**The task**:
Which lines in the data contain the word "GoNum"? Please copy each of them.

:: Provided data

Lemma scan_sorted D start stop limit : StronglySorted kv_lt (scan_spec D start stop limit).
Proof.
  unfold scan_spec. apply sorted_kv_strict.
  - assert (StronglySorted bytes_le (limited limit (filter (in_range start stop) (sorted_keys D)))) as Hs.
    { assert (StronglySorted bytes_le (filter (in_range start stop) (sorted_keys D))) as Hs.
      { pose proof (sorted_keys_sorted D) as Hs. induction Hs as [|k l Hs IH Hf]; [constructor|]. rewrite filter_cons.
        case_decide; [|done]. constructor; [done|]. rewrite Forall_forall in *. intros x [_ Hx]%list_elem_of_filter. auto. }
      unfold limited. case_decide; [done|]. rewrite <-(take_drop (N.to_nat limit)) in Hs. by apply StronglySorted_app_1_l in Hs. }
    induction Hs as [|k l Hs IH Hf]; cbn; constructor; [done|]. rewrite Forall_fmap. exact Hf.
  - rewrite <-list_fmap_compose. cbn.
    assert (NoDup (limited limit (filter (in_range start stop) (sorted_keys D)))) as Hn.
    { pose proof (NoDup_filter (in_range start stop) _ (NoDup_sorted_keys D)) as Hn.
      unfold limited. case_decide; [done|]. rewrite <-(take_drop (N.to_nat limit)) in Hn. by apply NoDup_app in Hn as [? _]. }
    by rewrite (list_fmap_ext _ id), list_fmap_id.
Qed.

(** Strictly sorted lists with the same elements are equal. *)
Lemma sorted_ext {A} (key : A -> bytes) (l1 l2 : list A) :
  StronglySorted (λ a b, bytes_lt (key a) (key b)) l1 -> StronglySorted (λ a b, bytes_lt (key a) (key b)) l2 ->
  (∀ x, x ∈ l1 ↔ x ∈ l2) -> l1 = l2.
Proof.
  intros H1 H2 Hx. assert (∀ l, StronglySorted (λ a b, bytes_lt (key a) (key b)) l -> NoDup l) as Hnd.
  { induction 1 as [|x l Hs IH Hf]; constructor; [|done]. intros Hin. rewrite Forall_forall in Hf.
    by apply Hf, (irreflexivity bytes_lt) in Hin. }
  apply (StronglySorted_perm_unique (λ a b, bytes_lt (key a) (key b))); [..|done|done|].
  - intros x. apply (irreflexivity bytes_lt).
  - intros x y Hxy Hyx. apply (irreflexivity bytes_lt (key x)). by etrans.
  - by apply NoDup_Permutation; auto.
Qed.

(** The primary-key encoding an entry stands for. *)
Definition entry_pk (secondary : bool) (kv : KV) : bytes :=
  if secondary then kv_Value kv else drop 9 (kv_Key kv).

Lemma filter_id {A} (P : A -> Prop) `{∀ x, Decision (P x)} (l : list A) : (∀ x, x ∈ l -> P x) -> filter P l = l.
Proof.
  induction l as [|x l IH]; [done|]. intros Hl. rewrite filter_cons, decide_True by (apply Hl; left).
  f_equal. apply IH. intros y Hy. apply Hl. by right.
Qed.

Section overlay_scan.
Context `{MR : MapRange}.
Variables (def : tableDef) (idx : option indexDef) (tb : tableTxn) (start stop : bytes) (ps : list pendingRow).
Hypothesis Hd : def_ids def.
Hypothesis Hi : index_of def idx.
Hypothesis Hkeys : map_Forall (λ k p, p_pkEnc p = k) (tt_rows tb).
Hypothesis Hps : ps ≡ₚ (map_to_list (tt_rows tb)).*2.

Lemma elem_of_range_rows p : p ∈ (range_map (tt_rows tb)).*2 ↔ p ∈ ps.
Proof. by rewrite Hps, range_perm. Qed.

Lemma buffer_keys l : l ≡ₚ map_to_list (tt_rows tb) -> NoDup (p_pkEnc <$> l.*2).
Proof.
  intros ->. rewrite <-list_fmap_compose.
  rewrite (list_fmap_ext _ fst); [apply NoDup_fst_map_to_list|].
  intros i [k p] Hkp. cbn. apply Hkeys. apply list_elem_of_lookup_2, elem_of_map_to_list in Hkp. done.
Qed.

(** The overlay of a buffer: entries for the puts in range, masks for the deletions
    in range that no put covers. *)
Record overlay_final (ov : scanOverlay) : Prop := {
  of_adds : ∀ kv, kv ∈ ov_adds ov ↔
    ∃ p, p ∈ ps ∧ puts def idx p (kv_Key kv) ∧ inRange start stop (kv_Key kv) = true ∧ kv_Value kv = p_pkEnc p;
  of_masks : ∀ k, k ∈ ov_masks ov ↔
    inRange start stop k = true ∧ (∃ p, p ∈ ps ∧ dels def idx p k) ∧ ∀ p, p ∈ ps -> ¬ puts def idx p k;
  of_sorted : StronglySorted kv_lt (ov_adds ov)
}.

Lemma foldl_unmask (adds : list KV) (m : gset bytes) k :
  k ∈ foldl (λ m kv, m ∖ {[kv_Key kv]}) m adds ↔ k ∈ m ∧ k ∉ kv_Key <$> adds.
Proof.
  revert m. induction adds as [|a adds IH]; intros m; cbn [foldl fmap list_fmap]; [set_solver|].
  rewrite IH, elem_of_difference, elem_of_singleton, elem_of_cons. tauto.
Qed.

Lemma overlay_finish ov :
  overlay_of def idx start stop ps ov ->
  let adds := merge_sort kv_le (ov_adds ov) in
  overlay_final (MkOverlay adds (foldl (λ m kv, m ∖ {[kv_Key kv]}) (ov_masks ov) adds)).
Proof.
  intros [Ha Hm Hg Hn] adds.
  assert (adds ≡ₚ ov_adds ov) as Hp by apply merge_sort_Permutation.
  assert (∀ k, inRange start stop k = true -> k ∉ kv_Key <$> adds ↔ ∀ p, p ∈ ps -> ¬ puts def idx p k) as Hadd.
  { intros k Hk. rewrite Hp. split.
    - intros Hno p Hin Hpu. apply Hno, list_elem_of_fmap. exists (MkKV k (p_pkEnc p)). split; [done|]. apply Ha. eauto.
    - intros Hno (kv & -> & (p & Hin & Hpu & _)%Ha)%list_elem_of_fmap. by eapply Hno. }
  split; cbn [ov_adds ov_masks].
  - intros kv. by rewrite Hp, Ha.
  - intros k. rewrite foldl_unmask. split.
    + intros [Hk Hna]. destruct (Hm k Hk) as [Hr Hde]. split_and!; [done..|by apply Hadd].
    + intros (Hr & (p & Hin & Hde) & Hno). split; [by eapply Hg|by apply Hadd].
  - apply sorted_kv_strict; [apply StronglySorted_merge_sort; apply _|by rewrite Hp].
Qed.
(** ** Strings *)

Lemma unquote_ascii b fuel r :
  (bn b < 128)%N -> unquote (S fuel) (escape_ascii b ++ r) = ('(s, r) ← unquote fuel r; Some (b :: s, r)).
Proof. intros Hb. destruct b; first [reflexivity | exfalso; vm_compute in Hb; discriminate Hb]. Qed.

Lemma escape_ascii_cons b bs : (bn b < 128)%N -> escape_from 0 0 (b :: bs) = escape_ascii b ++ escape_from 0 0 bs.
Proof.
  intros Hb. cbn [escape_from]. assert (in_bytes 0 0x7F b = true) as ->; [|done].
  unfold in_bytes. apply andb_true_iff. split; apply N.leb_le; lia.
Qed.

Lemma escape_ascii_length b : 1 ≤ length (escape_ascii b).
Proof. unfold escape_ascii. repeat case_decide; cbn; lia. Qed.

Lemma unquote_string s rest fuel :
  ascii_bytes s -> length (escape_from 0 0 s ++ quote :: rest) ≤ fuel ->
  unquote fuel (escape_from 0 0 s ++ quote :: rest) = Some (s, rest).
Proof.
  intros Hs. revert fuel. induction Hs as [|b s Hb Hs IH]; intros fuel Hf.
  { destruct fuel as [|fuel]; [cbn in Hf; lia|done]. }
  rewrite escape_ascii_cons in * by done. rewrite <-app_assoc in *. pose proof (escape_ascii_length b) as Hl.
  rewrite length_app in Hf. destruct fuel as [|fuel]; [lia|]. rewrite unquote_ascii by done. by rewrite IH by lia.
Qed.

(** ** Numbers *)

Definition digit_of (n : N) : byte := u8 (48 + n mod 10).

Lemma bn_digit n : bn (digit_of n) = (48 + n mod 10)%N.
Proof. unfold digit_of. rewrite bn_u8. pose proof (N.mod_lt n 10 ltac:(done)) as Hm.
  set (m := (n mod 10)%N) in *. clearbody m. rewrite N.mod_small; lia. Qed.

Lemma digit_of_digit n : is_digit (digit_of n) = true.
Proof.
  unfold is_digit, in_bytes. rewrite bn_digit. pose proof (N.mod_lt n 10 ltac:(done)) as Hm.
  set (m := (n mod 10)%N) in *. clearbody m. apply andb_true_iff. split; apply N.leb_le; lia.
Qed.
(* ===== verification/SqlScan.v ===== *)
(** Reading a table: the partitions and iterators of [sqlledger/table.go] and
    [sqlledger/index.go].

    A scan walks a range of a derived keyspace in chunks, merges the overlay of the
    session's transaction into it and resolves every entry to its row.  The forward
    iterator does so incrementally, one row per call of [Next]; the reverse iterator
    reads the whole range of keys first and walks it backwards.  An iterator is a value
    that each call returns anew; the transaction buffer it points to is an argument. *)

From S2P Require Import Prelude Errors Sha256 Hashing Node Aead Backend Cache Store GoNum SqlCodec SqlIndex SqlTxn SqlStore.

(** * Partitions *)

Inductive partition :=
| fullScanPartition (prefix : bytes)
| indexRangePartition (start stop : bytes) (secondary : bool) (idxID : N) (reverse : bool) (seq : nat).

Definition indexByID (def : tableDef) (id : N) : option indexDef :=
  snd <$> list_find (λ ix, ix_ID ix = id) (td_Indexes def).

(** The index handles of a table: the primary key, then its indexes. *)
Definition GetIndexes (def : tableDef) : list (option indexDef) := None :: (Some <$> td_Indexes def).

Definition Partitions (def : tableDef) : list partition := [fullScanPartition (scanKey (td_ID def) [])].

Definition lookup_part (def : tableDef) (idx : option indexDef) (isReverse : bool)
    (parts : list partition) (irng : nat * list (cut * cut)) : outcome (list partition) :=
  b ← rangeBounds def idx irng.2;
  match b with
  | None => Err (RawError "index %s cannot serve the requested range")
  | Some (start, stop) =>
      Ok (parts ++ [indexRangePartition start stop (is_secondary idx)
                      (match idx with Some ix => ix_ID ix | None => 0%N end) isReverse irng.1])
  end.

Definition LookupPartitions (def : tableDef) (idx : option indexDef) (ranges : list (list (cut * cut)))
    (isEmptyRange isReverse : bool) : outcome (list partition) :=
  if isEmptyRange then Ok []
  else
    parts ← foldO (lookup_part def idx isReverse) [] (imap pair ranges);
    Ok (if isReverse then reverse parts else parts).

(** * Iterators *)

Record scanIter := MkScanIter {
  it_next : bytes;
  it_end : bytes;
  it_secondary : bool;
  it_ov : option scanOverlay;
  it_ovPos : nat;
  it_buf : list KV;
  it_pos : nat;
  it_done : bool
}.

Definition newScanIter (start stop : bytes) (secondary : bool) (ov : option scanOverlay) : scanIter :=
  MkScanIter start stop secondary ov 0 [] 0 false.

Record reverseIter := MkReverseIter { ri_pks : list bytes; ri_pos : Z }.

Inductive rowIter := ScanIter (it : scanIter) | ReverseIter (it : reverseIter).

(** The key that resumes a scan strictly after [k]. *)
Definition after_key (k : bytes) : bytes := k ++ [u8 0].

(** A chunk has arrived. *)
Definition it_fill (kvs : list KV) (it : scanIter) : scanIter :=
  MkScanIter (match last kvs with Some kv => after_key (kv_Key kv) | None => it_next it end)
    (it_end it) (it_secondary it) (it_ov it) (it_ovPos it) kvs 0
    (if decide (length kvs < N.to_nat scanChunkSize) then true else it_done it).
Definition it_advance (pos ovPos : nat) (it : scanIter) : scanIter :=
  MkScanIter (it_next it) (it_end it) (it_secondary it) (it_ov it) ovPos (it_buf it) pos (it_done it).

Definition ov_head (it : scanIter) : option KV :=
  match it_ov it with Some ov => ov_adds ov !! it_ovPos it | None => None end.
Definition it_masked (it : scanIter) (k : bytes) : bool :=
  match it_ov it with Some ov => bool_decide (k ∈ ov_masks ov) | None => false end.

(** [kv.Key[9:]] or the entry's value. *)
Definition resolve_entry (secondary : bool) (kv : KV) : outcome bytes :=
  if secondary then Ok (kv_Value kv)
  else if decide (length (kv_Key kv) < 9) then Panic "slice bounds out of range"
  else Ok (drop 9 (kv_Key kv)).

Section scan.
Context `{H : Hasher} `{G : GCM} `{E : Entropy} `{MR : MapRange} {B : Type} `{BK : Backend B}.
Abbreviation M := (M (SqlStore B)).

(** The loop of [Next], up to the entry it emits ([None] is [io.EOF]); [fuel] bounds
    its rounds. *)
Fixpoint next_entry (fuel : nat) (it : scanIter) : M (option KV * scanIter) :=
  match fuel with
  | O => panic "scan: round bound"
  | S fuel' =>
      it ← (if decide (length (it_buf it) ≤ it_pos it ∧ it_done it = false) then
              kvs ← db (b_scan (it_next it) (it_end it) scanChunkSize);
              mret (it_fill kvs it)
            else mret it);
      match it_buf it !! it_pos it, ov_head it with
      | Some b, Some o =>
          match bytes_cmp (kv_Key o) (kv_Key b) with
          | Lt => mret (Some o, it_advance (it_pos it) (S (it_ovPos it)) it)
          | Eq => mret (Some o, it_advance (S (it_pos it)) (S (it_ovPos it)) it)
          | Gt =>
              let it := it_advance (S (it_pos it)) (it_ovPos it) it in
              if it_masked it (kv_Key b) then next_entry fuel' it else mret (Some b, it)
          end
      | Some b, None =>
          let it := it_advance (S (it_pos it)) (it_ovPos it) it in
          if it_masked it (kv_Key b) then next_entry fuel' it else mret (Some b, it)
      | None, o =>
          if it_done it : bool then
            match o with
            | Some o => mret (Some o, it_advance (it_pos it) (S (it_ovPos it)) it)
            | None => mret (None, it)
            end
          else next_entry fuel' it
      end
  end.

Definition scan_Next (fuel : nat) (otb : option tableTxn) (def : tableDef) (it : scanIter) :
    M (option row * scanIter) :=
  '(kv, it) ← next_entry fuel it;
  match kv with
  | None => mret (None, it)
  | Some kv =>
      pkEnc ← lift (resolve_entry (it_secondary it) kv);
      r ← readRowTxn otb def pkEnc;
      mret (Some r, it)
  end.

(** The whole range of entries, chunk by chunk. *)
Fixpoint scan_all (fuel : nat) (next stop : bytes) (entries : list KV) : M (list KV) :=
  match fuel with
  | O => panic "scan: round bound"
  | S fuel' =>
      kvs ← db (b_scan next stop scanChunkSize);
      let entries := entries ++ kvs in
      if decide (length kvs < N.to_nat scanChunkSize) then mret entries
      else
        match last kvs with
        | None => panic "index out of range"
        | Some kv => scan_all fuel' (after_key (kv_Key kv)) stop entries
        end
  end.

Definition newReverseScanIter (fuel : nat) (start stop : bytes) (secondary : bool) (ov : option scanOverlay) :
    M reverseIter :=
  entries ← scan_all fuel start stop [];
  pks ← foldM (λ pks kv, pk ← lift (resolve_entry secondary kv); mret (pks ++ [pk])) [] (mergeOverlay entries ov);
  mret (MkReverseIter pks (Z.of_nat (length pks) - 1)).

Definition reverse_Next (otb : option tableTxn) (def : tableDef) (it : reverseIter) :
    M (option row * reverseIter) :=
  if decide (ri_pos it < 0)%Z then mret (None, it)
  else
    match ri_pks it !! Z.to_nat (ri_pos it) with
    | None => panic "index out of range"
    | Some pkEnc => r ← readRowTxn otb def pkEnc; mret (Some r, MkReverseIter (ri_pks it) (ri_pos it - 1))
    end.

Definition iter_Next (fuel : nat) (otb : option tableTxn) (def : tableDef) (it : rowIter) : M (option row * rowIter) :=
  match it with
  | ScanIter it => '(r, it) ← scan_Next fuel otb def it; mret (r, ScanIter it)
  | ReverseIter it => '(r, it) ← reverse_Next otb def it; mret (r, ReverseIter it)
  end.

Definition PartitionRows (fuel : nat) (otxn : option storeTxn) (def : tableDef) (p : partition) : M rowIter :=
  let otb := tableView otxn (td_ID def) in
  match p with
  | fullScanPartition prefix =>
      match incBytes prefix with
      | None => fail (RawError "table keyspace overflow")
      | Some stop =>
          ov ← lift (buildOverlay prefix stop def otb None);
          mret (ScanIter (newScanIter prefix stop false ov))
      end
  | indexRangePartition start stop secondary idxID reverse _ =>
      let idx := indexByID def idxID in
      if decide (secondary = true ∧ idx = None) then fail (RawError "table %s: unknown index id %d")
      else
        ov ← lift (buildOverlay start stop def otb (if secondary then idx else None));
        if reverse : bool then
          it ← newReverseScanIter fuel start stop secondary ov; mret (ReverseIter it)
        else mret (ScanIter (newScanIter start stop secondary ov))
  end.

(** Calling [Next] until the end of the rows. *)
Fixpoint drain (calls fuel : nat) (otb : option tableTxn) (def : tableDef) (it : rowIter) : M (list row) :=
  match calls with
  | O => panic "drain: call bound"
  | S calls' =>
      '(r, it) ← iter_Next fuel otb def it;
      match r with
      | None => mret []
      | Some r => rs ← drain calls' fuel otb def it; mret (r :: rs)
      end
  end.
End scan.
(* ===== verification/SqlScanOk.v ===== *)
(** Scans return what they should: the iterators of [SqlScan] against sorted scans.

    With storage that keeps its contract, draining a forward iterator returns the rows
    of the merge of the committed range and the overlay, whatever the chunk borders,
    and the reverse iterator returns the same rows backwards; with [SqlOverlay] these
    are the rows of the range after the commit of the buffer. *)

From S2P Require Import Prelude Errors Sha256 Hashing Node Aead Backend Cache Store Tree StoreRead StoreFrame GoNum SqlCodec SqlIndex SqlTxn SqlOverlay SqlStore SqlScan.

(** * Chunked scans *)

Lemma after_key_lt k x : bytes_le (after_key k) x ↔ bytes_lt k x.
Proof.
  unfold after_key. revert x. induction k as [|b k IH]; intros [|y x]; cbn [app].
  - split; done.
  - rewrite bytes_le_cons. unfold bytes_lt. cbn. change (bn (u8 0)) with 0%N. split; [done|]. intros _.
    destruct (decide (bn y = 0%N)) as [E|]; [right|left; lia]. split; [by apply (inj bn)|]. by destruct x.
  - split; done.
  - rewrite bytes_le_cons, bytes_lt_cons, IH. done.
Qed.

Lemma limited_scan D start stop limit :
  (limit ≠ 0)%N -> scan_spec D start stop limit = take (N.to_nat limit) (scan_spec D start stop 0).
Proof.
  intros Hl. unfold scan_spec, limited. rewrite decide_False, (decide_True (P := 0%N = 0%N)) by done.
  by rewrite fmap_take.
Qed.
Lemma tables_ops_plan cat tabs lo so :
  tables_ops cat tabs (sorted_ids tabs) = Ok (lo, so) -> commit_plan cat tabs lo.
Proof.
  intros Hops. destruct (tables_ops_led _ _ _ _ _ Hops) as [Hl Hr]. split; [done| |].
  - intros id tb def p Hc Ht. apply (Hr id tb); [apply elem_of_sorted_ids; eauto|done..].
  - intros id Hid%elem_of_sorted_ids. by eapply tables_ops_cat.
Qed.

Section commit_led.
Variables (O : list bytes) (q : SqlStore B) (st : gmap Hash bytes) (T : database) (tabs : gmap N tableTxn).
Variables (lo : list Op).
Hypothesis Hok : sql_ok O q st T.
Hypothesis HO : other_keys O (catalog q).
Hypothesis Hwf : txn_wf (catalog q) tabs.
Hypothesis Hap : keys_apart (s_ck (q_led q)) (O ++ row_keys T ++ txn_keys tabs).
Hypothesis Hplan : commit_plan (catalog q) tabs lo.
Abbreviation ck := (s_ck (q_led q)).

Definition known (k : bytes) : Prop := k ∈ O ++ row_keys T ++ txn_keys tabs.

Lemma known_other k : k ∈ O -> known k.
Proof. intros. apply elem_of_app. by left. Qed.
Lemma known_row id pk r : trow T id pk = Some r -> known (rowKey id pk).
Proof. intros. unfold known. rewrite !elem_of_app, elem_of_row_keys. eauto 10. Qed.
Lemma known_txn id tb pk p : tabs !! id = Some tb -> tt_rows tb !! pk = Some p -> known (rowKey id pk).
Proof. intros. unfold known. rewrite !elem_of_app, !elem_of_txn_keys. eauto 10. Qed.

(** The change a transaction makes to a row: none, or its new state. *)
Definition row_change (id : N) (pk : bytes) : option (option row) :=
  tb ← tabs !! id; p ← tt_rows tb !! pk; if decide (touched p) then Some (p_new p) else None.

Lemma trow_apply id pk :
  trow (apply_txn tabs T) id pk = match row_change id pk with Some r => r | None => trow T id pk end.
Proof.
  unfold row_change. rewrite <-!lookup_trows, trows_apply. destruct (tabs !! id) as [tb|]; cbn; [|done].
  rewrite lookup_apply_buffer. destruct (tt_rows tb !! pk); cbn; [|done]. by case_decide.
Qed.

Lemma op_cases op :
  op ∈ lo ->
  (∃ id def pk r, catalog q id = Some def ∧ is_u64 id ∧ row_change id pk = Some r ∧ known (rowKey id pk) ∧
     op = match r with Some r => Put (rowKey id pk) (row_payload def (row_enc def r)) | None => Del (rowKey id pk) end) ∨
  (op_Delete op = false ∧ op_Key op ∈ O).
Proof.
  intros Hop. apply (pl_led _ _ _ Hplan) in Hop as (id & def & tb & Hc & Ht & Hop).
  pose proof (catalog_id _ _ _ Hc) as Hid. destruct Hop as [(p & Hp & Htp & ->)|[Ha ->]].
  - left. apply elem_of_pending in Hp; [|by eapply tw_keyed]. exists id, def, (p_pkEnc p), (p_new p).
    split_and!; [done|by apply (co_u64 _ (so_cat _ _ _ _ Hok) _ _ Hc)| |by eapply known_txn|unfold row_op; by rewrite Hid].
    unfold row_change. rewrite Ht. cbn. rewrite Hp. cbn. by rewrite decide_True.
  - right. split; [done|]. cbn. rewrite Hid. by eapply ok_counters.
Qed.

Lemma change_op id def pk r :
  catalog q id = Some def -> row_change id pk = Some r ->
  match r with Some r => Put (rowKey id pk) (row_payload def (row_enc def r)) | None => Del (rowKey id pk) end ∈ lo.
Proof.
  intros Hc. unfold row_change. destruct (tabs !! id) as [tb|] eqn:Et; cbn; [|done].
  destruct (tt_rows tb !! pk) as [p|] eqn:Ep; cbn; [|done]. case_decide as Htp; [|done]. intros [= <-].
  assert (p_pkEnc p = pk) as <- by (by apply (tw_keyed _ _ Hwf _ _ Et)).
  rewrite <-(catalog_id _ _ _ Hc). apply (pl_rows _ _ _ Hplan id tb def p); [done..| |done].
  apply elem_of_pending; [by eapply tw_keyed|done].
Qed.

(** The batch changes the path of a known row as the transaction says. *)
Lemma batch_row id def pk :
  catalog q id = Some def -> known (rowKey id pk) ->
  batch_map ck lo !! pathOf ck (rowKey id pk) =
  option_map (option_map (λ r, row_payload def (row_enc def r))) (row_change id pk).
Proof.
  intros Hc Hk. assert (is_u64 id) as Hu by (by apply (co_u64 _ (so_cat _ _ _ _ Hok) _ _ Hc)).
  assert (∀ op, op ∈ lo -> pathOf ck (op_Key op) = pathOf ck (rowKey id pk) -> ∃ r, row_change id pk = Some r ∧
    op = match r with Some r => Put (rowKey id pk) (row_payload def (row_enc def r)) | None => Del (rowKey id pk) end) as Hop.
  { intros op Hin Hp. apply op_cases in Hin as [(id' & def' & pk' & r & Hc' & Hu' & Hr & Hk' & ->)|[_ Ho]].
    - assert (rowKey id' pk' = rowKey id pk) as Eq by (destruct r; by apply Hap).
      apply rowKey_inj in Eq as [-> ->]; [|done..]. rewrite Hc in Hc'. injection Hc' as <-. eauto.
    - exfalso. apply (ok_rows _ _ HO (op_Key op) Ho). exists id, pk. apply Hap; [by apply known_other|done..]. }
  destruct (row_change id pk) as [r|] eqn:Er; cbn.
  - apply batch_map_in.
    + exists (match r with Some r => Put (rowKey id pk) (row_payload def (row_enc def r)) | None => Del (rowKey id pk) end).
      split; [by apply change_op|by destruct r].
    + intros op Hin Hp. destruct (Hop op Hin Hp) as (r' & [= <-] & ->). by destruct r.
  - apply batch_map_notin. intros op Hin Hp. by destruct (Hop op Hin Hp) as (r' & ? & _).
Qed.

(** A known row that the table does not have has no ledger entry. *)
Lemma st_absent id pk :
  is_u64 id -> known (rowKey id pk) -> trow T id pk = None -> st !! pathOf ck (rowKey id pk) = None.
Proof.
  intros Hu Hk Er. apply eq_None_not_Some. intros Hs. destruct (so_dom _ _ _ _ Hok _ Hs) as (k & Ek & Hin).
  assert (rowKey id pk = k) as <-.
  { apply Hap; [done| |done]. rewrite !elem_of_app. tauto. }
  destruct Hin as [Hin|(id' & pk' & r & Hr & Eq)%elem_of_row_keys]; [apply (ok_rows _ _ HO _ Hin); by eexists _, _|].
  destruct (so_rows _ _ _ _ Hok _ _ _ Hr) as (def' & Hc' & _).
  apply rowKey_inj in Eq as [<- <-]; [by rewrite Er in Hr|done|]; by eapply (co_u64 _ (so_cat _ _ _ _ Hok)).
Qed.

(** Rows of equal encodings are equal. *)
Lemma row_enc_inj def r r' : row_fits def r -> row_fits def r' -> row_enc def r = row_enc def r' -> r = r'.
Proof. intros [_ Hd]%row_fits_enc [_ Hd']%row_fits_enc Eq. rewrite Eq, Hd' in Hd. by injection Hd. Qed.

(** A row the transaction rewrites, and whose ledger entry is the one it is based on,
    is based on the row of the table. *)
Lemma base_trow id def tb k p :
  catalog q id = Some def -> tabs !! id = Some tb -> tt_rows tb !! k = Some p -> base_ok ck st def p ->
  p_old p = trow T id k.
Proof.
  intros Hc Ht Hp. assert (p_pkEnc p = k) as <- by (by apply (tw_keyed _ _ Hwf _ _ Ht)).
  unfold base_ok. rewrite (catalog_id _ _ _ Hc). destruct (trow T id (p_pkEnc p)) as [r|] eqn:Er.
  - destruct (so_rows _ _ _ _ Hok _ _ _ Er) as (def' & Hc' & Hf & ->). rewrite Hc in Hc'. injection Hc' as <-.
    destruct (p_old p) as [old|] eqn:Eo; [|done]. intros [_ Henc]. f_equal.
    assert (row_fits def old) as Hf' by (eapply tw_fits; eauto). apply (row_enc_inj def); [done..|].
    destruct (row_fits_enc _ _ Hf') as [He' _]. rewrite He', drop_payload in Henc. by injection Henc.
  - rewrite st_absent; [by destruct (p_old p)| |by eapply known_txn|done]. by apply (co_u64 _ (so_cat _ _ _ _ Hok) _ _ Hc).
Qed.

Lemma change_fits id def pk r : catalog q id = Some def -> row_change id pk = Some (Some r) -> row_fits def r ∧ known (rowKey id pk).
Proof.
  intros Hc. unfold row_change. destruct (tabs !! id) as [tb|] eqn:Et; cbn; [|done].
  destruct (tt_rows tb !! pk) as [p|] eqn:Ep; cbn; [|done]. case_decide; [|done]. intros [= Hn].
  split; [eapply tw_fits; eauto|by eapply known_txn].
Qed.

::::

**Answer to the problem**:
From S2P Require Import Prelude Errors Sha256 Hashing Node Aead Backend Cache Store GoNum SqlCodec SqlIndex SqlTxn SqlStore.
From S2P Require Import Prelude Errors Sha256 Hashing Node Aead Backend Cache Store Tree StoreRead StoreFrame GoNum SqlCodec SqlIndex SqlTxn SqlOverlay SqlStore SqlScan.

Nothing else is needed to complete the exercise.